» **EXERCISE**
Write out only the opening lines of the entries, through the line with "([Disk.v]) and log ([Logger.v]).".

» **EXTRACTED INFORMATION**
(* ===== verification/Prelude.v ===== *)
(** * Kiya: a verification development of the Go web framework

    Kiya serves HTTP requests: a firewall in front of a router, sessions, rate limits,
    an active-record layer over SQL, forms and their validation, files, a logger.  This
    library models its Go sources under [src/] and proves what makes them correct.

    ** How the parts fit together

    [kiya.New] ([App.v]) turns options ([Config.v]) into an application.  A request
    enters [createRootHandler] ([Server.v]), passes the firewall ([Waf.v]) unless its
    path is exempt, and runs through [serveInternal] ([Router.v]): headers, a context
    from the pool ([Context.v]), browser cookie, session ([Session.v], [RedisStore.v]),
    rate limit ([RateLimit.v], [RedisRateLimit.v]), the transaction of a request scope
    ([DbExec.v]), the route ([RouterTree.v]) and its handler, metrics ([Metrics.v]).
    Handlers read forms ([WebRequest.v], [Decoder.v], [Validator.v]), use the database
    through builders and models ([DbBuilder.v] to [DbFacade.v]), store files
    ([Disk.v]) and log ([Logger.v]).

    ** Files and sources

    - [Prelude.v]: tactics, hints, machine integers ([wrap64] and the like), errors,
      panics ([outcome]) and the monad of code that may fail or panic.
    - [GoStrings.v], [GoValue.v], [GoFloat.v], [Base64.v]: what the code uses of Go's
      strings, strconv, path, reflect, numbers and base64.  A Go value is a [value]
      with its type ([gotype]); a map whose order can be seen is a list.
    - [Util.v], [HttpErr.v], [Net.v]: [internal/util], [internal/httperr].
    - [RouterTree.v]: [internal/router/tree.go], the trie with backtracking.
    - [Session.v], [RedisStore.v], [Crypto.v]: [internal/security/session.go],
      [redisstore.go], [crypto.go] and the identifiers of [context.go].
    - [RateLimit.v], [RedisRateLimit.v]: [ratelimit.go], [redis_ratelimit.go].
    - [Http.v]: requests, headers, response writers of [net/http] and the monad [M] of
      code that may return, panic or hang; [internal/router/status.go].
    - [Waf.v]: [internal/security/waf.go]; [Metrics.v]: [internal/metrics].
    - [DbSanitize.v], [DbModel.v], [DbPrepared.v], [DbExec.v], [DbBuilder.v],
      [DbSql.v], [DbRead.v], [DbWrite.v], [DbFacade.v], [DbDebug.v]: [internal/db] and
      [models.go].  The database is the class [Driver]: every answer may depend on the
      whole trace of calls so far, so that theorems hold for every behaviour of it.
      [DbSafety.v] holds the theorems on writes.
    - [Context.v], [ContextOps.v], [Router.v], [RouterSafety.v], [Server.v]:
      [context.go], [locals.go], [router.go].  The state of a request ([rstate]) holds
      the writer, the context, the pool, the session store, the limiter, the database
      and the metrics; a deferred function wraps what follows it in the source.
    - [Disk.v], [DiskSafety.v]: [storage/], [internal/web/file.go], over a tree of files
      whose system calls may fail at any point.
    - [Logger.v], [LoggerSafety.v]: [internal/logger]; the concurrent part is the step
      relation [Logger.step], and invariants are proved by induction on its runs.
    - [Decoder.v], [DecoderSafety.v], [WebRequest.v], [Validator.v],
      [ValidatorSafety.v], [FormSafety.v]: [internal/decoder], [internal/web/request.go],
      [validator.go].
    - [DecoderSetup.v]: the decoder of [decoder.go] as a value, with its registered
      functions and its cache of struct types ([cache.go]).
    - [Config.v], [App.v], [AppSafety.v]: [config.go], [options.go], [database.go],
      [kiya.go], [InitWAF], [Start] and [Stop].
    - [LoggerLife.v], [Telegram.v]: the logger over any number of [Init]s and [Close]s,
      with its console lines and the goroutine that cleans the memory of alerts, and
      the request that carries an alert ([telegram.go]).
    - [WebSocket.v]: [internal/web/websocket.go], goroutines around the mutex of a
      connection as a step relation, and the takeover of a connection through the
      writers of [status.go] and [waf.go].
    - [ContextModel.v]: [Model] of [context.go], with the rules of [reflect] for embedded
      fields and promoted methods.
    - [Facade.v]: registration by method and the adapters of [router.go], the log lines of
      requests and statements, accessors, [DB.Stats], [slashFS], [types.go], [logger.go].
    - [Groups.v]: the set-up of an application's routes ([Use], routes, nested [Route]) as
      a small language, run on the router of [Router.v].
    - [Static.v], [StaticSafety.v], [Json.v], [Guard.v], [Mailer.v]:
      [internal/router/static.go] with the route helpers of [router.go],
      [internal/web/json.go], [internal/web/guard.go], [mailer.go].
    - [SessionFlow.v], [RateFlow.v]: components put together.  Two requests of one
      browser through session, Redis and CSRF token; any traffic through the whole
      pipeline and the limiter.

    ** What is proved

    - Routing: [FindRoute] returns the best route of a declarative order, and
      registration changes one entry of the table it stands for; with groups, a request
      runs the declared route under exactly the middleware in force where it was declared.
    - Database: placeholders and arguments of every built statement agree; soft-delete
      and scope conditions hold of every row a query can see, whatever OR conditions the
      caller adds; writes run in one transaction that is committed exactly on success,
      or are refused for want of a condition; structs and rows, history and prepared
      statements keep their invariants.
    - Requests: no panic escapes; a request scope is one transaction; refused and
      blocked requests touch nothing; a response is inspected before it is sent.
    - Security: tokens and encrypted values are accepted exactly when they are genuine;
      sessions survive requests and cannot be chosen by the client; the limiter grants
      at most burst plus rate times time, both its back ends decide alike, and the bound
      holds of the requests of an address that reach the application, end to end; a
      CSRF token is accepted in the next request exactly when it was issued under a
      live session and is fresh.
    - Forms: decoding ends, keeps types and is exact; a posted form is accepted exactly
      when its values satisfy its tags.
    - Files and pages: disks and static directories are confined and behave as maps;
      uploads never overwrite; entity tags revalidate; guards are injected once.
    - Logger: nothing the channel accepted is lost, closing drains it, and exactly when
      closing can return; over the life of a process one set of workers at most is
      running and the files only grow; an alert reads back as its chat and its text.
    - Connections and models: messages of goroutines are never interleaved on a
      connection; the model of a request has its handle and its context.
    - Applications: [New] fails exactly for unacceptable configurations, and what it
      returns has safe settings whatever its options.

    Theorems whose names say that something hangs, is lost, is ignored or is bypassed
    are about behaviour of the code that is not meant; each is evaluated on a concrete
    case as well.

    ** Integers, fuel, concurrency

    Integers that can overflow are wrapped at their width; lengths of texts are natural
    numbers.  Rates are computed in an arithmetic [Arith] with [float64] and the
    rationals as instances; bounds on allowances are proved without rounding.
    [Decoder.Decode] takes fuel, and [Decode_terminates] shows that the depth of the
    value is enough; [find_level] has the number of levels of a type, [ipv6_loop] the
    length of the text, [hex_digits] the 16 digits of a 64-bit number.  Operations
    under one mutex are one step; the logger, the statement cache and the writers of a
    connection are relations over interleavings.  A read of the clock or of random bytes
    is an argument.

    ** What is not modelled

    The rule engine (Coraza), the drivers of databases and Redis, cryptographic
    primitives, regular expressions of routes, HTML policies, JSON and MIME parsers are
    parameters with named laws, each with an instance that satisfies them, and so are
    the upgrade of a connection (gorilla/websocket), [reflect]'s view of the [Init]
    methods an application declares, and [httpClient.Do].  The 15 second timeout of a
    request and temporary files of multipart forms are not part of any state; log
    lines of requests and statements are values of [Facade.v], those of the start of
    an application are left out.  Files that only declare aliases or embed the
    firewall's rules, and [RedisStore.Ping], have no model. *)

From stdpp Require Export prelude gmap strings list sorting pretty.
From Stdlib Require Export ZArith Lia.

#[global] Open Scope stdpp_scope.

(** ** Hint databases and tactics *)

Create HintDb kiya.
Create Rewrite HintDb kiya_str.

(** Case analysis on the scrutinee of an [if] or a [match] of the goal or of a
    hypothesis, keeping the equation. *)
Ltac break_match :=
  match goal with
  | |- context [match ?x with _ => _ end] =>
      lazymatch x with context [match _ with _ => _ end] => fail | _ => destruct x eqn:? end
  | H : context [match ?x with _ => _ end] |- _ =>
      lazymatch x with context [match _ with _ => _ end] => fail | _ => destruct x eqn:? end
  end.

Ltac break_all := repeat (simplify_eq/=; break_match); simplify_eq/=.

(** Turn boolean tests of the code into the propositions they decide. *)
Ltac to_prop :=
  repeat match goal with
  | H : andb _ _ = true |- _ => apply andb_true_iff in H; destruct H
  | H : orb _ _ = false |- _ => apply orb_false_iff in H; destruct H
  | H : negb _ = true |- _ => apply negb_true_iff in H
  | H : negb _ = false |- _ => apply negb_false_iff in H
  | H : (_ <? _)%Z = true |- _ => apply Z.ltb_lt in H
  | H : (_ <? _)%Z = false |- _ => apply Z.ltb_ge in H
  | H : (_ <=? _)%Z = true |- _ => apply Z.leb_le in H
  | H : (_ <=? _)%Z = false |- _ => apply Z.leb_gt in H
  | H : (_ =? _)%Z = true |- _ => apply Z.eqb_eq in H
  | H : (_ =? _)%Z = false |- _ => apply Z.eqb_neq in H
  | H : bool_decide _ = true |- _ => apply bool_decide_eq_true in H
  | H : bool_decide _ = false |- _ => apply bool_decide_eq_false in H
  end.

(** ** Go's fixed-width integers *)

Definition min_int64 : Z := (- 2 ^ 63)%Z.
Definition max_int64 : Z := (2 ^ 63 - 1)%Z.

(** Two's complement wrap-around of [int64] arithmetic. *)
Definition wrap64 (z : Z) : Z := ((z + 2 ^ 63) mod 2 ^ 64 - 2 ^ 63)%Z.

Definition in_int64 (z : Z) : Prop := (min_int64 <= z <= max_int64)%Z.

Lemma wrap64_range z : in_int64 (wrap64 z).
Proof.
  unfold in_int64, wrap64, min_int64, max_int64.
  pose proof (Z.mod_pos_bound (z + 2 ^ 63) (2 ^ 64) ltac:(lia)). lia.
Qed.

Lemma wrap64_id z : in_int64 z → wrap64 z = z.
Proof.
  unfold in_int64, wrap64, min_int64, max_int64. intros H.
  rewrite Z.mod_small; lia.
Qed.

(** ** Errors and panics

    [error] is the set of error values the packages build: a package-level
    sentinel (compared by identity in Go, by name here), an inline
    [errors.New]/[fmt.Errorf], an error wrapped with [%w], and the framework's
    [HTTPError]. *)
Inductive error :=
  | ESentinel (name : string)
  | ENew (msg : string)
  | EWrap (msg : string) (inner : error)
  | EHTTP (code : Z) (msg : string) (inner : option error).

#[global] Instance error_eq_dec : EqDecision error.
Proof.
  refine (fix go (x y : error) {struct x} : Decision (x = y) :=
    match x, y with
    | ESentinel a, ESentinel b => cast_if (decide (a = b))
    | ENew a, ENew b => cast_if (decide (a = b))
    | EWrap a e, EWrap b f => cast_if_and (decide (a = b)) (go e f)
    | EHTTP c a None, EHTTP d b None => cast_if_and (decide (c = d)) (decide (a = b))
    | EHTTP c a (Some e), EHTTP d b (Some f) =>
        cast_if_and3 (decide (c = d)) (decide (a = b)) (go e f)
    | _, _ => right _
    end); congruence.
Defined.

(** [errors.Is] for a sentinel target: walk the chain of wrapped errors. *)
Fixpoint errors_Is (e : error) (target : string) : bool :=
  match e with
  | ESentinel n => bool_decide (n = target)
  | ENew _ => false
  | EWrap _ e' => errors_Is e' target
  | EHTTP _ _ (Some e') => errors_Is e' target
  | EHTTP _ _ None => false
  end.

(** A computation that returns or panics. *)
Inductive outcome (A : Type) :=
  | Ret (a : A)
  | Panic (msg : string).
Arguments Ret {A}.
Arguments Panic {A}.

(** ** Lists *)

Section Lists.
Context {A B : Type}.

(** The first element satisfying a test, as the code's [for … { if … break }]. *)
Fixpoint find_first (p : A → bool) (l : list A) : option A :=
  match l with
  | [] => None
  | x :: l' => if p x then Some x else find_first p l'
  end.

Lemma find_first_Some p l x : find_first p l = Some x → x ∈ l ∧ p x = true.
Proof.
  induction l as [|y l IH]; simpl; [done|].
  destruct (p y) eqn:E; intros; simplify_eq.
  - by split; [left|].
  - destruct IH; [done|]. by split; [right|].
Qed.

Lemma find_first_None p l : find_first p l = None ↔ ∀ x, x ∈ l → p x = false.
Proof.
  induction l as [|y l IH]; simpl.
  - split; [intros _ x Hx; by apply elem_of_nil in Hx|done].
  - destruct (p y) eqn:E; split.
    + done.
    + intros H. specialize (H y). rewrite E in H. discriminate H. by left.
    + intros H x [->|Hx]%elem_of_cons; [done|]. by apply IH.
    + intros H. apply IH. intros x Hx. apply H. by right.
Qed.

Lemma find_first_app p l1 l2 :
  find_first p (l1 ++ l2) =
  match find_first p l1 with Some x => Some x | None => find_first p l2 end.
Proof. induction l1 as [|x l1 IH]; simpl; [done|]. by destruct (p x). Qed.

Lemma NoDup_fmap_inj (f : A → B) (l : list A) x y :
  NoDup (f <$> l) → x ∈ l → y ∈ l → f x = f y → x = y.
Proof.
  intros Hnd [i Hi]%list_elem_of_lookup [j Hj]%list_elem_of_lookup Hxy.
  assert (i = j) as ->; [|congruence].
  eapply NoDup_lookup; [done|..]; rewrite list_lookup_fmap, ?Hi, ?Hj; simpl; by f_equal.
Qed.
End Lists.

#[export] Hint Resolve wrap64_range wrap64_id : kiya.

(** ** Fallible functions

    [R A] is a Go function that returns [(A, error)] or panics.  Its bind is the
    code's [if err != nil { return …, err }]. *)
Definition R (A : Type) : Type := outcome (error + A).

#[global] Instance R_ret : MRet R := λ A a, Ret (inr a).
#[global] Instance R_bind : MBind R := λ A B f m,
  match m with
  | Ret (inr a) => f a
  | Ret (inl e) => Ret (inl e)
  | Panic p => Panic p
  end.

Definition fail {A} (e : error) : R A := Ret (inl e).
(** A pure computation that may panic but returns no error. *)
Definition lift {A} (o : outcome A) : R A :=
  match o with Ret a => Ret (inr a) | Panic p => Panic p end.

Lemma R_bind_ret {A B} (m : R A) (f : A → R B) b :
  m ≫= f = Ret (inr b) ↔ ∃ a, m = Ret (inr a) ∧ f a = Ret (inr b).
Proof.
  split.
  - destruct m as [[e|a]|p]; simpl; intros; simplify_eq. by exists a.
  - by intros (a & -> & ?).
Qed.

(** ** Maps *)

(** [for k, v := range m]: every entry once, in some order. *)
Class MapOrder := {
  range {A} : gmap string A → list (string * A);
  range_perm {A} (m : gmap string A) : range m ≡ₚ map_to_list m;
}.

Lemma elem_of_range `{MapOrder} {A} (m : gmap string A) k x : (k, x) ∈ range m ↔ m !! k = Some x.
Proof. rewrite range_perm. apply elem_of_map_to_list. Qed.

Lemma range_empty `{MapOrder} {A} : range (∅ : gmap string A) = [].
Proof. apply Permutation_nil_r. rewrite range_perm. by rewrite map_to_list_empty. Qed.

» **REPLY TO THE TASK**
(* ===== verification/Prelude.v ===== *)
(** * Kiya: a verification development of the Go web framework

    Kiya serves HTTP requests: a firewall in front of a router, sessions, rate limits,
    an active-record layer over SQL, forms and their validation, files, a logger.  This
    library models its Go sources under [src/] and proves what makes them correct.

    ** How the parts fit together

    [kiya.New] ([App.v]) turns options ([Config.v]) into an application.  A request
    enters [createRootHandler] ([Server.v]), passes the firewall ([Waf.v]) unless its
    path is exempt, and runs through [serveInternal] ([Router.v]): headers, a context
    from the pool ([Context.v]), browser cookie, session ([Session.v], [RedisStore.v]),
    rate limit ([RateLimit.v], [RedisRateLimit.v]), the transaction of a request scope
    ([DbExec.v]), the route ([RouterTree.v]) and its handler, metrics ([Metrics.v]).
    Handlers read forms ([WebRequest.v], [Decoder.v], [Validator.v]), use the database
    through builders and models ([DbBuilder.v] to [DbFacade.v]), store files
    ([Disk.v]) and log ([Logger.v]).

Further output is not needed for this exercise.